━━━ Data to use
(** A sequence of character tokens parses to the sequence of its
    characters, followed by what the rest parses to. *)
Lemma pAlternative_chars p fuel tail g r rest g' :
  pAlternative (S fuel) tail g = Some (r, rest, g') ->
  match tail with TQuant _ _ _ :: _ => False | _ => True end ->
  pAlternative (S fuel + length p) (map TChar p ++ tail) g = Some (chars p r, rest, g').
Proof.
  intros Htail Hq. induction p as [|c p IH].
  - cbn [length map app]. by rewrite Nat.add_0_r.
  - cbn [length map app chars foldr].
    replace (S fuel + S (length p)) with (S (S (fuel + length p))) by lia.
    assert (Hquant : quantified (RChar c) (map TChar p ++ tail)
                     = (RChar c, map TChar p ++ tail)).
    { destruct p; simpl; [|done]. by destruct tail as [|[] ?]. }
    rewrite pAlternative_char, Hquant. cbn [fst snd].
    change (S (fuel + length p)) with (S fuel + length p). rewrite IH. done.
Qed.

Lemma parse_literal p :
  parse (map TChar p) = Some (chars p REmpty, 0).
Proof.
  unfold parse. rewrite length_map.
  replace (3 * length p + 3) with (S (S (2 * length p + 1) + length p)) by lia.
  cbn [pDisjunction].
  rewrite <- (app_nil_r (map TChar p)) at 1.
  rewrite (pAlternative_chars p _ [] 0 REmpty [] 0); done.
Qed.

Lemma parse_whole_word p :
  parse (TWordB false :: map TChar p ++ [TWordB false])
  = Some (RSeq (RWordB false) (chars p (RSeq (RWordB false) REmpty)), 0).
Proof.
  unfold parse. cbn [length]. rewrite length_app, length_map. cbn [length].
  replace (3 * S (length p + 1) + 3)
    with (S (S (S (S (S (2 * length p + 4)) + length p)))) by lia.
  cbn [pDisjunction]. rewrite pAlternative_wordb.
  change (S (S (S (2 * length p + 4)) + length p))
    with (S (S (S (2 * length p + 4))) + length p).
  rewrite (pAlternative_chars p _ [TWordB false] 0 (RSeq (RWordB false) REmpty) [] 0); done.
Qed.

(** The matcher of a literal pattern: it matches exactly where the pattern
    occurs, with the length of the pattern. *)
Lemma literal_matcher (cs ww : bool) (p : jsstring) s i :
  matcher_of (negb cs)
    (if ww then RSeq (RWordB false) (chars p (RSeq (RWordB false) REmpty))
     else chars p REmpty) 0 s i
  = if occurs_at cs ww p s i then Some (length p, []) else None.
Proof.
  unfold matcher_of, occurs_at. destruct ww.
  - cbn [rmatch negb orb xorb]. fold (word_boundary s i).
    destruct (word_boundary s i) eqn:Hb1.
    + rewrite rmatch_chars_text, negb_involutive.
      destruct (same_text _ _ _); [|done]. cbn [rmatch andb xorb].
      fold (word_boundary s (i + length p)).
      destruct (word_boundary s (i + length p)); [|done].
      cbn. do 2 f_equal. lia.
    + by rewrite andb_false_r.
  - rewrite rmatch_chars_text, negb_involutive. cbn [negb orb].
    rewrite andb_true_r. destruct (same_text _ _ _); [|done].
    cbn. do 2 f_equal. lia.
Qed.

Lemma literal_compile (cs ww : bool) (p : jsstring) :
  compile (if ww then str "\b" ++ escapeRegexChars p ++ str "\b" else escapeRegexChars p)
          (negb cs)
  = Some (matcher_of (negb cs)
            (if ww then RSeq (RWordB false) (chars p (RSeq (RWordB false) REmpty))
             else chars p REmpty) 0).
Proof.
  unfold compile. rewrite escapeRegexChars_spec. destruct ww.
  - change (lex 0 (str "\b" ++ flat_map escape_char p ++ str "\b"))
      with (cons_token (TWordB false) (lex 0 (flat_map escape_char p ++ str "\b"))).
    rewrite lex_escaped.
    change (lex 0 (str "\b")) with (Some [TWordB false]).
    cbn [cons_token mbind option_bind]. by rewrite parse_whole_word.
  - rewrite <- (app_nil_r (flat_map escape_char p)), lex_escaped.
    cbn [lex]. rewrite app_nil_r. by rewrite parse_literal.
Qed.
━━━━━━
━━━ Data to use
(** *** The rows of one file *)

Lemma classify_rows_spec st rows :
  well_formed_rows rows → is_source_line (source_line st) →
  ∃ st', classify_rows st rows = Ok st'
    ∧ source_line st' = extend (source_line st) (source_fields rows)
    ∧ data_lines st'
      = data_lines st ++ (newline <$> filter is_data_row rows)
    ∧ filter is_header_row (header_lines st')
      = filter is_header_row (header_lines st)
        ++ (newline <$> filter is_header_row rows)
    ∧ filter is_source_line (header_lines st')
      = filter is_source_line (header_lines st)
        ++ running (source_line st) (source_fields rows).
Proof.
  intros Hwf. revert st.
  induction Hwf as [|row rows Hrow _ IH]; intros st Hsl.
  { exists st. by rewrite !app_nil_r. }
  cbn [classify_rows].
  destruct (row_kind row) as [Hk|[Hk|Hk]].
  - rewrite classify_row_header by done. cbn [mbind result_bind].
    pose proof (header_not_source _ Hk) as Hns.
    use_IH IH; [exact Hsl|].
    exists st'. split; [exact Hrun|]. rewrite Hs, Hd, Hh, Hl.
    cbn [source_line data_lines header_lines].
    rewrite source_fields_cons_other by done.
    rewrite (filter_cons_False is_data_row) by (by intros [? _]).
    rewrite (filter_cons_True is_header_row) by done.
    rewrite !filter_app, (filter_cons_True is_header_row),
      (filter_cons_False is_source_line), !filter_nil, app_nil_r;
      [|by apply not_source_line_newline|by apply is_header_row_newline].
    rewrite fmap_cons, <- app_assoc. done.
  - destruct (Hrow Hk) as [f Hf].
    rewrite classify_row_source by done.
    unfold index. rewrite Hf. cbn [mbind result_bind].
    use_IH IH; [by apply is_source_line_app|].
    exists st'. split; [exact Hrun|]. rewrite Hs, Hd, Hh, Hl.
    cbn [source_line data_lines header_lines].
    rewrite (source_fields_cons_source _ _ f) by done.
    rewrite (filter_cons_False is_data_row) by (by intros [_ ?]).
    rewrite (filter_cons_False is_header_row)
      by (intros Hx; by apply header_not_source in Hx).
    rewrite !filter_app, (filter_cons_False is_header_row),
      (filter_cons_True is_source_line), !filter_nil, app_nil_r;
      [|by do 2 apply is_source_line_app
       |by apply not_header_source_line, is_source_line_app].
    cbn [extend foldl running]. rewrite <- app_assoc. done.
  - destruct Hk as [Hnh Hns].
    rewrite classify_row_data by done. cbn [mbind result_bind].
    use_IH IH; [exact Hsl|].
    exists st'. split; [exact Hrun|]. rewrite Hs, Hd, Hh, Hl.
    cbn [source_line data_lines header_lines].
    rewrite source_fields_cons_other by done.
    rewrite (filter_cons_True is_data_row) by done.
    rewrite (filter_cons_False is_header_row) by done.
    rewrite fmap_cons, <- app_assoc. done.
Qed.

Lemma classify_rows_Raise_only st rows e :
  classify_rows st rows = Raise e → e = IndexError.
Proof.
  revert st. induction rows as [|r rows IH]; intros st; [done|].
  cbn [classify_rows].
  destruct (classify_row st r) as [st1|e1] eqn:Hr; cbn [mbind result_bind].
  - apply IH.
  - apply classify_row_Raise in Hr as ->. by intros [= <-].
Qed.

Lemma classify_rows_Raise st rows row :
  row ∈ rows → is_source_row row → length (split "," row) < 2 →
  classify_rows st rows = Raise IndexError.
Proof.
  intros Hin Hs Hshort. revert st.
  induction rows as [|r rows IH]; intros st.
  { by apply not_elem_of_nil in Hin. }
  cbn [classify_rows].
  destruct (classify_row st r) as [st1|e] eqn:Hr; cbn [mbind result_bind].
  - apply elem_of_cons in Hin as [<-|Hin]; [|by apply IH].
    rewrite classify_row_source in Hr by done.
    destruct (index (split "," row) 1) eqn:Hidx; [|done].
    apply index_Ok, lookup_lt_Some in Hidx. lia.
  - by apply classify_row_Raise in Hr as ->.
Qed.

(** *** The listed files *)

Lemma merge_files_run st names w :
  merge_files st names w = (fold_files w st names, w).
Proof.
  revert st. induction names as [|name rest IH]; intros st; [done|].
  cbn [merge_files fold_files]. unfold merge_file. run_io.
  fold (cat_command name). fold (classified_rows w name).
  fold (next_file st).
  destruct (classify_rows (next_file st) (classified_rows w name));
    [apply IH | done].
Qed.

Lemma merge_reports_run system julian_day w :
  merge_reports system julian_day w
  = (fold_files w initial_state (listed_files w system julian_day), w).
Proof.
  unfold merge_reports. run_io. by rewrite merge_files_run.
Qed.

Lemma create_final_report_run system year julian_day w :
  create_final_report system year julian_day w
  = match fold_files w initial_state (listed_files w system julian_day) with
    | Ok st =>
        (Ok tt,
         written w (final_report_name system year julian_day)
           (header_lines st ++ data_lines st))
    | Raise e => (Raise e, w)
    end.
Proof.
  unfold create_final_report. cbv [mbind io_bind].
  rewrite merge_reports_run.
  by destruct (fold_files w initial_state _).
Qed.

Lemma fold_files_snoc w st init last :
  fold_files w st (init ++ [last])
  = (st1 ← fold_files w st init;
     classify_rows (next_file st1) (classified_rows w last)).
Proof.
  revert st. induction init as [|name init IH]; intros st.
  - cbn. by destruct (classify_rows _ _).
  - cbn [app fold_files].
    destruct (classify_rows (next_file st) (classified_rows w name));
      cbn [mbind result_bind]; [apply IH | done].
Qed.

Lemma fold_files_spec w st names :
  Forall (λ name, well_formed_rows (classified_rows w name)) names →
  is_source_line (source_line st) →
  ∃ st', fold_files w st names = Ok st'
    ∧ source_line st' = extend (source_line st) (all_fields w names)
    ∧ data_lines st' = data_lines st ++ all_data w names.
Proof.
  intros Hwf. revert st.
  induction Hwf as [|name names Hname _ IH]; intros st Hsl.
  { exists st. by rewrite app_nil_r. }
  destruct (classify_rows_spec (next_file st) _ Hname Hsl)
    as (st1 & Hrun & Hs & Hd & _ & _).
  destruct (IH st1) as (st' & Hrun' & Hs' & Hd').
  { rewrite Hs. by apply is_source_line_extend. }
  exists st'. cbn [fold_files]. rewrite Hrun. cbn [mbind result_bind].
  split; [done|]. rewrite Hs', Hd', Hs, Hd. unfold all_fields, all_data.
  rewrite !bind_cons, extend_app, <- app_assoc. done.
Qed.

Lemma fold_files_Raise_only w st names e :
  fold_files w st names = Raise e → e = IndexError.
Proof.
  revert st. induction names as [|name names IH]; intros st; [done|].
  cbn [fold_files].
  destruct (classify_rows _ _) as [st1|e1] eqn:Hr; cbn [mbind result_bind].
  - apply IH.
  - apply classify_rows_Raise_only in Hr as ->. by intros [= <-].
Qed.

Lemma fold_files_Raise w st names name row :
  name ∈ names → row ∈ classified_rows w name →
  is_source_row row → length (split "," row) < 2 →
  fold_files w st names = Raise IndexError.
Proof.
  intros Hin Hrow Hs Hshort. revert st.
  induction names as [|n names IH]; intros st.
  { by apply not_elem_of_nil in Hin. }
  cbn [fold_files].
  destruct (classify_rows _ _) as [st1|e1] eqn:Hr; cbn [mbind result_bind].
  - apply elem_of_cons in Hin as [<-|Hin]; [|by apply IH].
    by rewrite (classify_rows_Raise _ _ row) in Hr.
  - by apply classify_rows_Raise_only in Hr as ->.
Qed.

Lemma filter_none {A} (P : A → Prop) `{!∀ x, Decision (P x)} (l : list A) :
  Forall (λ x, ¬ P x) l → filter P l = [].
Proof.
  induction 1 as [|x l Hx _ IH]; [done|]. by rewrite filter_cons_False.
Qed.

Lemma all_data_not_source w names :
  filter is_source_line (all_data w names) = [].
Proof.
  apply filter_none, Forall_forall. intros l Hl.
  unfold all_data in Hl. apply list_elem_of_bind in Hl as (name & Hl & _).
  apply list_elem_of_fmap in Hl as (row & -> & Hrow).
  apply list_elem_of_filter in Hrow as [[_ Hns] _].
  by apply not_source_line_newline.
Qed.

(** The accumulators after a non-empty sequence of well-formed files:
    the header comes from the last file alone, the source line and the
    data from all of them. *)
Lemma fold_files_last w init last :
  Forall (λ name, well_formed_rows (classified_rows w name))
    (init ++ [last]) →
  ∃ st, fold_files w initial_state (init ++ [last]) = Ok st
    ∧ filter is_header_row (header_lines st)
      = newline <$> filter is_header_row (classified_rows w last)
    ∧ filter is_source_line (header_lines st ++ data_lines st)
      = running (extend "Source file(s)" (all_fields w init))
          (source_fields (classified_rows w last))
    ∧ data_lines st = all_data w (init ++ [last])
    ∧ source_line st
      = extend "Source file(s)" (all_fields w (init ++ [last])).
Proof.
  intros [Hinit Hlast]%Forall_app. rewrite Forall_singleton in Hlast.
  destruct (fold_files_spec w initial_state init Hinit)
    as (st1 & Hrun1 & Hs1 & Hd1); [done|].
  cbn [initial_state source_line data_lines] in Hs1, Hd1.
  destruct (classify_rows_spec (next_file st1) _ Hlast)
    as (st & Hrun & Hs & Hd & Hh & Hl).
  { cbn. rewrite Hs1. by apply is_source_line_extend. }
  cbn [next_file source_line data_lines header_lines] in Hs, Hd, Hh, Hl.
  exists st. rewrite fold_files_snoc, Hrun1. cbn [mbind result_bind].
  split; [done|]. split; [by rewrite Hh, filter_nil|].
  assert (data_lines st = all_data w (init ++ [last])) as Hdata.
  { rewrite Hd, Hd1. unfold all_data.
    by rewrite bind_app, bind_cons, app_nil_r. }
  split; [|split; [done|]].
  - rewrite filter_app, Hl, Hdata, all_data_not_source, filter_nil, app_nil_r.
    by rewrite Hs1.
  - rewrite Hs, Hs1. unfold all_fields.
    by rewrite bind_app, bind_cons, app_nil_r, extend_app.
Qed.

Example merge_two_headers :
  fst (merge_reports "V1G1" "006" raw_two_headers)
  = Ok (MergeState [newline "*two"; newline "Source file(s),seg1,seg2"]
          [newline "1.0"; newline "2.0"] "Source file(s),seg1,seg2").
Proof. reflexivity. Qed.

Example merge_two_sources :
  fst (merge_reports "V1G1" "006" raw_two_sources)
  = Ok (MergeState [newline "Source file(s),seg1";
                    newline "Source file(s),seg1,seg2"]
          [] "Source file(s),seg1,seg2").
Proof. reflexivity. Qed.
━━━━━━
━━━ Data to use
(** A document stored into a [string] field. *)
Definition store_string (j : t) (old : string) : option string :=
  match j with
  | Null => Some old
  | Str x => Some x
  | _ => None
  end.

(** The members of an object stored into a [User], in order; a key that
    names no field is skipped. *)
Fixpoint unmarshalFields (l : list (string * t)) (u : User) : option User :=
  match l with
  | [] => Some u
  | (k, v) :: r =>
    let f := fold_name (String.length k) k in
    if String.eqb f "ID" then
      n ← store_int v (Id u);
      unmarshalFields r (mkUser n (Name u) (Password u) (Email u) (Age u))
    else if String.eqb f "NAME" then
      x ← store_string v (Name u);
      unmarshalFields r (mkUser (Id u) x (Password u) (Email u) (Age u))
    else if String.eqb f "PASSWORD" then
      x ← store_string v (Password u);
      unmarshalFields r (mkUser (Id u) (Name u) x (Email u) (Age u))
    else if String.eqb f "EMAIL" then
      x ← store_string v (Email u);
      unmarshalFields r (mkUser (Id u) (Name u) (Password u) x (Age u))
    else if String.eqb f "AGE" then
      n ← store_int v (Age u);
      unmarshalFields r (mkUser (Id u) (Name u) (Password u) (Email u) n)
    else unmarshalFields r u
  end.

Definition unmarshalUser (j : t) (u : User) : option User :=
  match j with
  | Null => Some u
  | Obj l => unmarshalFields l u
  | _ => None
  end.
━━━━━━
▸ **Directions**
Looking at the data, how many lines hold the string "from"? Reply with the number alone.

▸ **Exercise result**
2